Collected data:

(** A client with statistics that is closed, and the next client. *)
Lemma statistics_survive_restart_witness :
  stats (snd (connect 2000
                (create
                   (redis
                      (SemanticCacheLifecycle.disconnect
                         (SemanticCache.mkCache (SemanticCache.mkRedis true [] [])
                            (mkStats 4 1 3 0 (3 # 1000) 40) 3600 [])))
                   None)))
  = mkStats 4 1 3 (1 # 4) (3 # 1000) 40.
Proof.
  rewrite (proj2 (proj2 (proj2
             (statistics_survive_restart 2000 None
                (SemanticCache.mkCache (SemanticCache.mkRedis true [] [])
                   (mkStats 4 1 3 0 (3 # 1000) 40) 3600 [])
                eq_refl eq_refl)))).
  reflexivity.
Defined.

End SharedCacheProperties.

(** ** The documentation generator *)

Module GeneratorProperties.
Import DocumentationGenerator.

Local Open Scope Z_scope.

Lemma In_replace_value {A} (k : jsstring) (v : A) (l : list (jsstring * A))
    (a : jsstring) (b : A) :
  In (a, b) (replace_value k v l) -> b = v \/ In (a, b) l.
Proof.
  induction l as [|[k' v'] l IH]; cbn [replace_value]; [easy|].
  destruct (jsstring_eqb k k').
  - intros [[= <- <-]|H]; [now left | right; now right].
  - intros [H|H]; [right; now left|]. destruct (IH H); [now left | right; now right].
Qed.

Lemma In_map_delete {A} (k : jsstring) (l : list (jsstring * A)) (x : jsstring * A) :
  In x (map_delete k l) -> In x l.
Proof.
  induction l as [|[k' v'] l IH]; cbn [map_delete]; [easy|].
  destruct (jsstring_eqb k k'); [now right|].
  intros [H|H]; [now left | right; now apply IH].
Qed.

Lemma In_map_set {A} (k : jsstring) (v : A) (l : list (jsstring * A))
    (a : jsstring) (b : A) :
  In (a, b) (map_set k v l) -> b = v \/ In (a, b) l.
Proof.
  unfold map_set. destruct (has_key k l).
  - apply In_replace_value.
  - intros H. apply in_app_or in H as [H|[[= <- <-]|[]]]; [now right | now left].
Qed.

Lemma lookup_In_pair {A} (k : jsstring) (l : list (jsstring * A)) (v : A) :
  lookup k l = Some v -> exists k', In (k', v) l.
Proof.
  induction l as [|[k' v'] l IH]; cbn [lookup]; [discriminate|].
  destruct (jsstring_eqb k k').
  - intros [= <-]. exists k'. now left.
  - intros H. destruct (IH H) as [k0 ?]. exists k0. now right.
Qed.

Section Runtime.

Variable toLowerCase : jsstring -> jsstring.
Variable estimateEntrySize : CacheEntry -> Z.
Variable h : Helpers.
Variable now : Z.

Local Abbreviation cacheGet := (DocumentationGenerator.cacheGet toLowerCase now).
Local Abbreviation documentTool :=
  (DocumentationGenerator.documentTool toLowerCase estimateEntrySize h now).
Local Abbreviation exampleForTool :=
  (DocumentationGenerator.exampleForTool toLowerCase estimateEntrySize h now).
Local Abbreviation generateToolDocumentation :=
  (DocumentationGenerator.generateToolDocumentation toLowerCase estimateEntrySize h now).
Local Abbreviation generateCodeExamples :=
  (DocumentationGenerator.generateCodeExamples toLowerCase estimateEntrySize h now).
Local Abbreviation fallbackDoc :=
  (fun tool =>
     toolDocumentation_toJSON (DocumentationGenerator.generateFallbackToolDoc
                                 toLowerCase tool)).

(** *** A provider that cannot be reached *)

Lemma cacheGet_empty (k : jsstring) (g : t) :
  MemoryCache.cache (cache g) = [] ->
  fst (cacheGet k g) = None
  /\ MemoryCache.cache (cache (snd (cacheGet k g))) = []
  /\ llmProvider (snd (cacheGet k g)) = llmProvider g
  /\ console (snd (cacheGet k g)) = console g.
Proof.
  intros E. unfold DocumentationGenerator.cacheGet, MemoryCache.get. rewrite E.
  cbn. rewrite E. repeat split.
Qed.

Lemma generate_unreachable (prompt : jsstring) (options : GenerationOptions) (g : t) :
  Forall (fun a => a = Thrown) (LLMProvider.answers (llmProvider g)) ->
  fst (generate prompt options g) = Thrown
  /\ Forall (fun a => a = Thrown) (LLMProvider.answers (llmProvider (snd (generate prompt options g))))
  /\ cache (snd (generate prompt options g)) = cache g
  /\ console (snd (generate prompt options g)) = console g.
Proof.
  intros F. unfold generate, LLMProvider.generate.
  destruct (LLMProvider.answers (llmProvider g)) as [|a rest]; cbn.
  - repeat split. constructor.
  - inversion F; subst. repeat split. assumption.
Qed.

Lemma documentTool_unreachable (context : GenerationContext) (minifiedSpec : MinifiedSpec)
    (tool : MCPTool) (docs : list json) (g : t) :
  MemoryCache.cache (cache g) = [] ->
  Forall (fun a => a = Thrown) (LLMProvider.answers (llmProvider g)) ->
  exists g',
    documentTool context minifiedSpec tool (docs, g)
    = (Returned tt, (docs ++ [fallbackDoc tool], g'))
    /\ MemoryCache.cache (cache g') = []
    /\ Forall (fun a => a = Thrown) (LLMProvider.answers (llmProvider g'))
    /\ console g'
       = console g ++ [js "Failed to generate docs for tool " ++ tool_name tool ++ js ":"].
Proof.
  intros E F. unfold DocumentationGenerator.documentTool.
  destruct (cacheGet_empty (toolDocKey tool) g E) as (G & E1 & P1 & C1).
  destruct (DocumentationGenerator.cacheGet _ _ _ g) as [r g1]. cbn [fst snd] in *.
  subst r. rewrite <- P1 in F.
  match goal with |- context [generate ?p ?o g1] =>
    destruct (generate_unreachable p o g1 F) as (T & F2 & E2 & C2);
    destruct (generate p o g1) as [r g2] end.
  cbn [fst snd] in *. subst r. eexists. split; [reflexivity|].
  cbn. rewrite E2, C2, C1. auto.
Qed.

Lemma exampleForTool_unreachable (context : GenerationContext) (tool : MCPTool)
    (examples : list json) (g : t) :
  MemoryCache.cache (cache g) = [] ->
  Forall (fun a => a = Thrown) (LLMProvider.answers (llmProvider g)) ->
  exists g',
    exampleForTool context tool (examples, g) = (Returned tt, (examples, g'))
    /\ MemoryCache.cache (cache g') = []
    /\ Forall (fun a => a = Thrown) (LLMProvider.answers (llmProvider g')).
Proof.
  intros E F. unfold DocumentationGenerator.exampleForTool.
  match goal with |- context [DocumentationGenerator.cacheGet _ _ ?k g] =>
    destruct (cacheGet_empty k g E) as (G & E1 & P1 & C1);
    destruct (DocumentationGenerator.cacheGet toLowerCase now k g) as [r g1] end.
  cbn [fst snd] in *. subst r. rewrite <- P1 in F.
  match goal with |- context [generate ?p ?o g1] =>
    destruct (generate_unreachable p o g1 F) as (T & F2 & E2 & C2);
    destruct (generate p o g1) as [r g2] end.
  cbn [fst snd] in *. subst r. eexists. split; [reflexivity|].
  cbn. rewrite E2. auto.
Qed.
---
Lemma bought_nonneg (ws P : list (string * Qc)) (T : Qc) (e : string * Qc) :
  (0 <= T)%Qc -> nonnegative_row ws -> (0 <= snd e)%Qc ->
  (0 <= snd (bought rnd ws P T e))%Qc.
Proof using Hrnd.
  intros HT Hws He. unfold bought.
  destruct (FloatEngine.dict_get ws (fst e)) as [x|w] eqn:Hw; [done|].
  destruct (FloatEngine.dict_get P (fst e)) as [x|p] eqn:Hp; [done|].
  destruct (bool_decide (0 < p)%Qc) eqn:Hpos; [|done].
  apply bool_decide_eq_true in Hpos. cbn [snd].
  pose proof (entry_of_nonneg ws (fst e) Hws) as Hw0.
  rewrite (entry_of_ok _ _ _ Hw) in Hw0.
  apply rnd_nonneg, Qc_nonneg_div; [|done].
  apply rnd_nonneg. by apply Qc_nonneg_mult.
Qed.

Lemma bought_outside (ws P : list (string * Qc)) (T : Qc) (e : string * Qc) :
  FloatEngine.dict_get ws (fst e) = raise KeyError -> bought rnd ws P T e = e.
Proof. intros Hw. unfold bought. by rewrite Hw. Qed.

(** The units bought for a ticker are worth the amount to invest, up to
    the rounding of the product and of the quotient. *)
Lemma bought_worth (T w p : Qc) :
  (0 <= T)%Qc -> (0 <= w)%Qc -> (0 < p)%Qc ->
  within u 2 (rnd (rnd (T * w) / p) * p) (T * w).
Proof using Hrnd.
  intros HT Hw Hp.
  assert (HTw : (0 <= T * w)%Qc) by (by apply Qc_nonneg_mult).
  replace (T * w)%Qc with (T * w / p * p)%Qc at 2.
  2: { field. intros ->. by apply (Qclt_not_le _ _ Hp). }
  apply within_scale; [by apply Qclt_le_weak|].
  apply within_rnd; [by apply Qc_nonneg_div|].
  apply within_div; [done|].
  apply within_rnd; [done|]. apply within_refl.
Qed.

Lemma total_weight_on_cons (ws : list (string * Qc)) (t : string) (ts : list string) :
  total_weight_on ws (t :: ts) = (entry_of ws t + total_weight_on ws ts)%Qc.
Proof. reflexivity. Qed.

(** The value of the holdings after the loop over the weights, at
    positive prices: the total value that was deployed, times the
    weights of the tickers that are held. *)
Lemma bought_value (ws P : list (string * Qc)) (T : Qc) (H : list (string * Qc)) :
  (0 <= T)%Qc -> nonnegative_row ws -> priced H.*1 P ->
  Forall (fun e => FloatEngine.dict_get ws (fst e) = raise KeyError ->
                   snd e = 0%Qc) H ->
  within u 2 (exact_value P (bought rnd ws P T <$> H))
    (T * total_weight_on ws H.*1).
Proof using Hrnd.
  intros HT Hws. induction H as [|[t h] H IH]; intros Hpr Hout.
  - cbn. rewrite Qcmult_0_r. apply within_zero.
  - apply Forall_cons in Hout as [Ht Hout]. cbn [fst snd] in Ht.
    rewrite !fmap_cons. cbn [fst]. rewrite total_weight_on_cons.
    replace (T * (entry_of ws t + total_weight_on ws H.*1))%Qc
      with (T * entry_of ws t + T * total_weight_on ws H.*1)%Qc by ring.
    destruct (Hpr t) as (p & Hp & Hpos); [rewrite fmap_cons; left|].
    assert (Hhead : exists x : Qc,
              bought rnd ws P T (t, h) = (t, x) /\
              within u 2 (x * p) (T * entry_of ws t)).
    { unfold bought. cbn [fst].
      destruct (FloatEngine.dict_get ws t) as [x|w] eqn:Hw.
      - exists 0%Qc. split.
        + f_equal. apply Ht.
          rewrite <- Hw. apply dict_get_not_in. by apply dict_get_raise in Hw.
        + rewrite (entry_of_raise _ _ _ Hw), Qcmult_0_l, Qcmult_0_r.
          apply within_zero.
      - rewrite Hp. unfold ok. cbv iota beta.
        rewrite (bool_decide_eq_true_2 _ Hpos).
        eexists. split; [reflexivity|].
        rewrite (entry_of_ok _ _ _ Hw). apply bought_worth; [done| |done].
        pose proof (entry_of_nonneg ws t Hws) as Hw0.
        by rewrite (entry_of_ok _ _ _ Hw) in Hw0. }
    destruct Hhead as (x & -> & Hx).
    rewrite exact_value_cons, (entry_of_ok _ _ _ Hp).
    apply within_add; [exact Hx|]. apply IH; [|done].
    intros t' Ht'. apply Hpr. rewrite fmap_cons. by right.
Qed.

Task brief |
Collect the complete line wherever the string "Abbreviation" appears in the records.

Solution to this task |
Local Abbreviation cacheGet := (DocumentationGenerator.cacheGet toLowerCase now).
Local Abbreviation documentTool :=
Local Abbreviation exampleForTool :=
Local Abbreviation generateToolDocumentation :=
Local Abbreviation generateCodeExamples :=
Local Abbreviation fallbackDoc :=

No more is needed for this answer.